Defending her decision to take a seat at the Downing Street table, Ms Morgan told The House magazine that the public expected “politicians to be able to put aside their differences and get things done”.
“My view is that I took the role in Cabinet when the Prime Minister offered it on the basis that I think it’s really important to have a variety of voices around the table with different views on the Conservative Party, different views on Brexit, and the Prime Minister understands and respects that,” she said.
“I also think that if you’re asked to serve your country and Parliament then you should say yes, unless there’s a very good reason to say no.
“The lesson from the last three-and-a-half years, and from the general election, is the country expects its politicians to be able to put aside their differences and get things done on their behalf. I hope that I’ve been able to show that this is possible.”
She deflected a question on whether she was simply “keeping the seat warm” for her successor at the department, with Mr Johnson reportedly planning a Cabinet reshuffle once Brexit is delivered on January 31.
“I’m not sure that the department would think that it’s a holding pattern,” the former Loughborough MP replied.
“The expectation is that he will want to have a refresh of his team in February – that’s obviously a matter for the Prime Minister.”

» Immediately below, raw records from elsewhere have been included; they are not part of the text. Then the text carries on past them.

(** A worker's recovery is the first of its successes at or after the crash, and a
    worker has one exactly when it had such a success. *)
Lemma recovery_is_first (times : list Z) (crashAt : Z) :
  Sorted Z.le times ->
  match times !! binary_search times crashAt with
  | Some at_ => crashAt <= at_ /\ at_ ∈ times /\ forall t, t ∈ times -> crashAt <= t -> at_ <= t
  | None => forall t, t ∈ times -> t < crashAt
  end.
Proof.
  intros Hs. destruct (search_loop_spec (length times) times crashAt 0 (length times)) as (Hr&Hlo&Hhi);
    [done|lia|lia|intros; lia|intros k t Hk Ht; apply lookup_lt_Some in Ht; lia|].
  fold (binary_search times crashAt) in *. destruct (times !! binary_search times crashAt) as [at_|] eqn:E.
  - split_and!; [by apply (Hhi _ _ (le_n _))|by eapply list_elem_of_lookup_2|].
    intros t [k Hk]%list_elem_of_lookup Ht. destruct (decide (k < binary_search times crashAt)%nat) as [Hlt|Hge].
    { specialize (Hlo k t Hlt Hk). lia. }
    apply Sorted_StronglySorted in Hs; [|intros ? ? ?; lia].
    destruct (decide (k = binary_search times crashAt)) as [->|]; [simplify_eq; lia|].
    apply (sorted_lookup Z.le times (binary_search times crashAt) k); [done|lia|done|done].
  - apply lookup_ge_None in E. intros t [k Hk]%list_elem_of_lookup. apply (Hlo k); [|done]. apply lookup_lt_Some in Hk. lia.
Qed.
(* ===== verification/Report.v ===== *)
(** * What the benchmark and the examples print (cmd/clavis-bench/stats.go, the
    [say] of examples/failover.go)

    The formatting verbs of package fmt that are used ([%.2f], [%4.1f], [%-9s]), and
    the tables of text/tabwriter: cells are ASCII, so a cell is as wide as it is
    long. *)

From Stdlib Require Import Ascii Floats.SpecFloat.
From S2P Require Import Prelude GoTime Errors Strings Transport Resolver Client Bench Scenarios.

(** ** package fmt *)

Definition digit_char (d : Z) : ascii := ascii_of_N (Z.to_N (48 + d)).

(** The last [k] decimal digits of [n]. *)
Fixpoint last_digits (k : nat) (n : Z) : string :=
  match k with
  | O => ""
  | S k => String (digit_char (n / 10 ^ Z.of_nat k mod 10)) (last_digits k n)
  end.

(** [m / d] to the nearest integer, to the even one in the middle. *)
Definition round_half_even (m d : Z) : Z :=
  let q := m / d in
  let r := m mod d in
  if 2 * r <? d then q else if d <? 2 * r then q + 1 else if Z.even q then q else q + 1.

(** The absolute value of a finite number in units of [10 ^ -k]. *)
Definition scaled (k : nat) (m : positive) (e : Z) : Z :=
  if 0 <=? e then Z.pos m * 10 ^ Z.of_nat k * 2 ^ e
  else round_half_even (Z.pos m * 10 ^ Z.of_nat k) (2 ^ (- e)).

Definition decimal (k : nat) (q : Z) : string := pretty (q / 10 ^ Z.of_nat k) +:+ "." +:+ last_digits k q.

(** [%.kf], for [k > 0]. *)
Definition fmt_fixed (k : nat) (v : spec_float) : string :=
  match v with
  | S754_zero s => (if s then "-" else "") +:+ decimal k 0
  | S754_finite s m e => (if s then "-" else "") +:+ decimal k (scaled k m e)
  | S754_infinity s => if s then "-Inf" else "+Inf"
  | S754_nan => "NaN"
  end.

Fixpoint spaces (n : nat) : string := match n with O => "" | S n => String " " (spaces n) end.
Definition pad_left (w : nat) (s : string) : string := spaces (w - String.length s) +:+ s.
Definition pad_right (w : nat) (s : string) : string := s +:+ spaces (w - String.length s).

(** ** stats.go *)

Definition ms (d : Duration) : string :=
  let v := fdiv (float64 d) (float64 Millisecond) in
  if SFltb v (float64 10) then fmt_fixed 2 v +:+ "ms"
  else if SFltb v (float64 1000) then fmt_fixed 1 v +:+ "ms"
  else fmt_fixed 2 (fdiv v (float64 1000)) +:+ "s".

(** A line of [say]: [elapsed] is the time since the program's start. *)
Definition say (elapsed : Duration) (who text : string) : string :=
  "[" +:+ pad_left 4 (fmt_fixed 1 (seconds elapsed)) +:+ "s] " +:+ pad_right 9 who +:+ " " +:+ text.

(** ** package text/tabwriter

    [NewWriter(os.Stdout, 0, 0, 3, ' ', 0)]. Every cell of a line but the last one
    ends in a tab; such cells in consecutive lines at the same place form a column,
    as wide as its widest cell and 3 more. *)

Definition in_column (j : nat) (row : list string) : bool := (j + 1 <? length row)%nat.
Fixpoint column_prefix (j : nat) (rows : list (list string)) : list string :=
  match rows with
  | [] => []
  | row :: rows => if in_column j row then default "" (row !! j) :: column_prefix j rows else []
  end.
(** The cells of the column through line [i] at place [j]. *)
Definition column (rows : list (list string)) (i j : nat) : list string :=
  column_prefix j (reverse (take i rows)) ++ column_prefix j (drop i rows).
Definition column_width (rows : list (list string)) (i j : nat) : nat :=
  foldr (fun c w => Nat.max (String.length c + 3) w) 0%nat (column rows i j).

Definition pad_cell (rows : list (list string)) (i : nat) (row : list string) (j : nat) (cell : string) : string :=
  if in_column j row then pad_right (column_width rows i j) cell else cell.
Definition table_line (rows : list (list string)) (i : nat) (row : list string) : list string :=
  imap (pad_cell rows i row) row.

(** The lines written, cell by cell. *)
Definition table (rows : list (list string)) : list (list string) := imap (table_line rows) rows.
Definition table_text (rows : list (list string)) : list string :=
  foldr String.append "" <$> table rows.

(** ** Facts *)

Lemma round_half_even_nearest m d : 0 < d -> 2 * Z.abs (round_half_even m d * d - m) <= d.
Proof.
  intros Hd. unfold round_half_even. pose proof (Z.div_mod m d ltac:(lia)). pose proof (Z.mod_pos_bound m d Hd).
  destruct (Z.ltb_spec (2 * (m mod d)) d); [nia|]. destruct (Z.ltb_spec d (2 * (m mod d))); [nia|].
  destruct (Z.even (m / d)); nia.
Qed.

(** The digits printed denote the value rounded to [k] decimals: it is at most half
    a unit of the last place away. *)
Lemma scaled_nearest k m e :
  2 * Z.abs (scaled k m e * 2 ^ Z.max 0 (- e) - Z.pos m * 10 ^ Z.of_nat k * 2 ^ Z.max 0 e) <= 2 ^ Z.max 0 (- e).
Proof.
  unfold scaled. destruct (Z.leb_spec 0 e).
  - replace (Z.max 0 (- e)) with 0 by lia. rewrite (Z.max_r 0 e) by lia. change (2 ^ 0) with 1. lia.
  - rewrite (Z.max_r 0 (- e)), (Z.max_l 0 e) by lia. change (2 ^ 0) with 1. rewrite Z.mul_1_r.
    apply round_half_even_nearest. lia.
Qed.

Lemma digit_digit_char d : 0 <= d < 10 -> digit (digit_char d) = Some d.
Proof.
  intros Hd. assert (Hc : d = 0 \/ d = 1 \/ d = 2 \/ d = 3 \/ d = 4 \/ d = 5 \/ d = 6 \/ d = 7 \/ d = 8 \/ d = 9) by lia.
  by destruct_or! Hc; subst d.
Qed.

(** The digits after the point read back. *)
Lemma last_digits_read k n acc : 0 <= n -> digits acc (last_digits k n) = Some (acc * 10 ^ Z.of_nat k + n mod 10 ^ Z.of_nat k).
Proof.
  intros Hn. revert acc. induction k as [|k IH]; intros acc; cbn [last_digits digits].
  { change (10 ^ Z.of_nat 0) with 1. rewrite Z.mod_1_r. f_equal. lia. }
  rewrite digit_digit_char by (apply Z.mod_pos_bound; lia). rewrite IH. f_equal.
  rewrite Nat2Z.inj_succ, Z.pow_succ_r by lia. set (p := 10 ^ Z.of_nat k). assert (0 < p) by (unfold p; lia).
  rewrite (Z.mul_comm 10 p), Z.rem_mul_r by lia. lia.
Qed.

Lemma spaces_length n : String.length (spaces n) = n.
Proof. induction n; cbn; auto. Qed.

Lemma length_append s t : String.length (s +:+ t) = (String.length s + String.length t)%nat.
Proof.
  induction s as [|c s IH]; [done|]. change (String c s +:+ t) with (String c (s +:+ t)). cbn. by rewrite IH.
Qed.

Lemma pad_right_length w s : (String.length s <= w)%nat -> String.length (pad_right w s) = w.
Proof. intros H. unfold pad_right. rewrite length_append, spaces_length. lia. Qed.

(** ** Alignment *)

Definition widest (cells : list string) : nat := foldr (fun c w => Nat.max (String.length c + 3) w) 0%nat cells.

Lemma widest_perm l l' : l ≡ₚ l' -> widest l = widest l'.
Proof. unfold widest. intros Hp. induction Hp; cbn; lia. Qed.

Lemma widest_ge c l : c ∈ l -> (String.length c + 3 <= widest l)%nat.
Proof. unfold widest. induction 1; cbn; lia. Qed.

Section rectangular.
Variables (rows : list (list string)) (k j : nat).
Hypothesis Hrows : Forall (fun row => length row = k) rows.
Hypothesis Hj : (j + 1 < k)%nat.

Definition cell_of (row : list string) : string := default ""%string (row !! j).

Lemma rect_prefix rs : Forall (fun row => length row = k) rs -> column_prefix j rs = cell_of <$> rs.
Proof.
  induction 1 as [|row rs Hrow _ IH]; [done|]. cbn [column_prefix]. unfold in_column. rewrite Hrow.
  destruct (Nat.ltb_spec (j + 1) k); [|lia]. by rewrite IH.
Qed.

(** In a rectangular table a column runs through all lines. *)
Lemma rect_width i : column_width rows i j = widest (cell_of <$> rows).
Proof.
  unfold column_width, column. fold (widest (column_prefix j (reverse (take i rows)) ++ column_prefix j (drop i rows))).
  rewrite rect_prefix by (by apply Forall_reverse, Forall_take). rewrite rect_prefix by (by apply Forall_drop).
  apply widest_perm. by rewrite reverse_Permutation, <- fmap_app, take_drop.
Qed.

Lemma table_cell i row : rows !! i = Some row ->
  exists line, table rows !! i = Some line /\ line !! j = Some (pad_right (widest (cell_of <$> rows)) (cell_of row)).
Proof.
  intros Hi. exists (table_line rows i row). unfold table, table_line. rewrite !list_lookup_imap, Hi. split; [done|].
  pose proof (Forall_lookup_1 _ _ _ _ Hrows Hi) as Hlen. cbn in Hlen.
  destruct (lookup_lt_is_Some_2 row j ltac:(lia)) as [c Hc]. rewrite Hc. cbn. unfold pad_cell, in_column, cell_of. rewrite Hlen, Hc.
  destruct (Nat.ltb_spec (j + 1) k); [|lia]. by rewrite rect_width.
Qed.
End rectangular.

(** The tables are aligned: in a table whose rows have the same number of cells,
    every cell but the last of a row is printed as itself followed by at least 3
    spaces, and the printed cells of a column are equally long. *)
Theorem table_aligned (rows : list (list string)) (k j i1 i2 : nat) (row1 row2 : list string)
    (Hrows : Forall (fun row => length row = k) rows) (Hj : (j + 1 < k)%nat)
    (H1 : rows !! i1 = Some row1) (H2 : rows !! i2 = Some row2) :
  exists line1 line2 c1 c2, table rows !! i1 = Some line1 /\ table rows !! i2 = Some line2 /\
    line1 !! j = Some c1 /\ line2 !! j = Some c2 /\ String.length c1 = String.length c2 /\
    exists n1 n2, c1 = default ""%string (row1 !! j) +:+ spaces n1 /\ c2 = default ""%string (row2 !! j) +:+ spaces n2 /\
      (3 <= n1)%nat /\ (3 <= n2)%nat.
Proof.
  destruct (table_cell rows k j Hrows Hj i1 row1 H1) as (l1&Hl1&Hc1). destruct (table_cell rows k j Hrows Hj i2 row2 H2) as (l2&Hl2&Hc2).
  assert (Hw : forall i row, rows !! i = Some row -> (String.length (cell_of j row) + 3 <= widest (cell_of j <$> rows))%nat).
  { intros i row Hi. apply widest_ge, list_elem_of_fmap_2. by eapply list_elem_of_lookup_2. }
  pose proof (Hw _ _ H1). pose proof (Hw _ _ H2). eexists l1, l2, _, _. split_and!; try done.
  - rewrite !pad_right_length by lia. done.
  - eexists _, _. split_and!; [reflexivity|reflexivity|fold (cell_of j row1); lia|fold (cell_of j row2); lia].
Qed.

Example ms_units : ms 250000 = "0.25ms"%string /\ ms 9999999 = "10.00ms"%string /\ ms 10000000 = "10.0ms"%string /\
  ms 123456789 = "123.5ms"%string /\ ms 1500000000 = "1.50s"%string /\ ms (-1) = "-0.00ms"%string.
Proof. by vm_compute. Qed.

Example say_line : say (12340 * Millisecond) "worker-1" "lost the lock" = "[12.3s] worker-1  lost the lock"%string.
Proof. by vm_compute. Qed.

Example table_lines :
  table_text [["op"; "p50"; "max"]; ["acquire"; "0.25ms"; "1.50s"]]%string =
  ["op        p50      max"; "acquire   0.25ms   1.50s"]%string.
Proof. by vm_compute. Qed.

During the interview, the senior Conservative was critical of the Academy Awards judges’ decision not to nominate a single female in the category of Best Director.
Highlighting that it was not the first time the Oscars had been embroiled in controversy over its lack of diversity – it previously failed to nominate a single ethnic minority person in 2016 – she urged the judges: “They need to be specifically saying, ‘We want there to be more women’.”

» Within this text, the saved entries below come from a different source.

(** * A ray caster for spheres: the rendering pipeline of [rt.c]

    The program of [rt.c] casts one ray per pixel from a pinhole camera,
    intersects it with every sphere of the scene, shades the nearest hit
    (ambient + diffuse + specular) and stores the clamped colour in an
    image buffer.

    The C code computes on [double].  It is embedded here on Rocq's
    primitive binary64 numbers ([PrimFloat.float]), whose operations are
    the IEEE 754 ones the C operators [+ - * /], [sqrt], the comparisons
    and [isinf] denote: every operation rounds to nearest-even, [nan]
    compares false with everything, and there are two zeros.  (The model
    takes each C operation to round once to binary64: no fused
    multiply-add and no extended precision.)  [tan] and [pow] come from
    libm, which fixes no result to the last bit: they are parameters of
    the development. *)

From Stdlib Require Import ZArith Floats Bool Lia.
From Stdlib Require Reals Lra.
From stdpp Require Import base option list.

Set Warnings "-inexact-float".

Local Open Scope float_scope.

(** ** C operators that [PrimFloat] spells differently *)

(** [a > b] and [a >= b] on [double]: false as soon as one side is [nan]. *)
Definition gtb (a b : float) : bool := b <? a.
Definition geb (a b : float) : bool := b <=? a.

Notation "a >? b" := (gtb a b) (at level 70, no associativity) : float_scope.
Notation "a >=? b" := (geb a b) (at level 70, no associativity) : float_scope.

(** [INFINITY] and [M_PI] of [<math.h>] ([M_PI] is the binary64 number
    nearest to pi, written here bit for bit). *)
Definition INFINITY : float := infinity.
Definition M_PI : float := 0x1.921fb54442d18p+1.

(** [isinf]: true on both infinities, false on [nan]. *)
Definition isinf (a : float) : bool := is_infinity a.

(** Conversion of a [size_t] to [double].  The counters and sizes of the
    program stay far below [2^53], where the conversion is exact. *)
Definition double_of_size_t (n : nat) : float :=
  of_uint63 (Uint63.of_Z (Z.of_nat n)).

(** Conversion of an [int] constant to [double]. *)
Definition double_of_int (n : Z) : float :=
  if (n <? 0)%Z then - of_uint63 (Uint63.of_Z (- n)) else of_uint63 (Uint63.of_Z n).

(** Conversion of a [double] to an integer type discards the fraction
    (truncation toward zero); [nan] and the infinities have no integer
    part. *)
Definition double_trunc (a : float) : option Z :=
  match Prim2SF a with
  | S754_zero _ => Some 0%Z
  | S754_finite s m (Zpos e) => Some (cond_Zopp s (Z.pos m * 2 ^ Z.pos e))
  | S754_finite s m Z0 => Some (cond_Zopp s (Z.pos m))
  | S754_finite s m (Zneg e) => Some (cond_Zopp s (Z.pos m / 2 ^ Z.pos e))
  | S754_infinity _ | S754_nan => None
  end.

(** Conversion of a [double] to [uint8_t]: defined by C only when the
    truncated value fits the type; [None] stands for the undefined
    conversions. *)
Definition uint8_of_double (a : float) : option Z :=
  match double_trunc a with
  | Some n => if ((0 <=? n) && (n <=? 255))%Z then Some n else None
  | None => None
  end.

(** ** [vec3.h] *)

(** Modelled from the spec: [vec3.h] is not part of the sources at hand.
    Section 4.1 of the specification lists its operations: three real
    components; add, subtract, scalar and elementwise multiply, dot and
    cross product, Euclidean length, normalize (divide by the length) and
    [reflect(incident, normal) = incident - 2 (incident . normal) normal].
    Sums of three terms are taken left to right.  The components [x], [y]
    and [z] are the projections [vx], [vy] and [vz]. *)
Record vec3 : Type := mk_vec3 { vx : float; vy : float; vz : float }.

Definition vec3_add (a b : vec3) : vec3 :=
  {| vx := vx a + vx b; vy := vy a + vy b; vz := vz a + vz b |}.

Definition vec3_sub (a b : vec3) : vec3 :=
  {| vx := vx a - vx b; vy := vy a - vy b; vz := vz a - vz b |}.

Definition vec3_mul (a : vec3) (k : float) : vec3 :=
  {| vx := vx a * k; vy := vy a * k; vz := vz a * k |}.

Definition vec3_mul_vec (a b : vec3) : vec3 :=
  {| vx := vx a * vx b; vy := vy a * vy b; vz := vz a * vz b |}.

Definition vec3_dot (a b : vec3) : float :=
  vx a * vx b + vy a * vy b + vz a * vz b.

Definition vec3_cross (a b : vec3) : vec3 :=
  {| vx := vy a * vz b - vz a * vy b;
     vy := vz a * vx b - vx a * vz b;
     vz := vx a * vy b - vy a * vx b |}.

Definition vec3_length (a : vec3) : float := sqrt (vec3_dot a a).

(** [vec3_normalize] works in place in C; here it returns the new value. *)
Definition vec3_normalize (a : vec3) : vec3 :=
  let len := vec3_length a in
  {| vx := vx a / len; vy := vy a / len; vz := vz a / len |}.

Definition vec3_reflect (incident normal : vec3) : vec3 :=
  vec3_sub incident (vec3_mul normal (2 * vec3_dot incident normal)).

(** ** The structures of [rt.c] *)

(** The fields [center], [width] and [height] of [struct camera] carry the
    prefix [cam_] here: the sphere and the image have fields of these
    names. *)

Record sphere : Type := { center : vec3; radius : float }.

Record ray : Type := { source : vec3; direction : vec3 }.

Record camera : Type := {
  cam_center : vec3;
  forward : vec3;
  up : vec3;
  cam_width : float;
  cam_height : float;
  focal_distance : float
}.

Record intersection : Type := { point : vec3; normal : vec3 }.

(** ** Camera *)

Section Camera.

(** libm's tangent. *)
Variable tan : float -> float.

(** The divisor [(360 / 2)] is a division of [int] constants, converted
    to [double] afterwards. *)
Definition focal_distance_from_fov (width fov_deg : float) : float :=
  let fov_rad := fov_deg * M_PI / double_of_int (360 / 2) in
  (width / 2) / tan (fov_rad / 2).

End Camera.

On sport, she told Parliament’s magazine that betting “might well be” too intertwined with football.
Her comments come after fans wanting to watch certain third round FA Cup ties had to set-up a Bet365 account and deposit money to view the games.
The deal is being investigated by the Gambling Commission.
Ms Morgan said football needed to be more aware of its influence on society and the way it is “copied by others”.
She said: “Football is an enormously influential activity. I’m afraid it’s not just about money. It’s got to be about behaviours and the signals that you’re sending out.”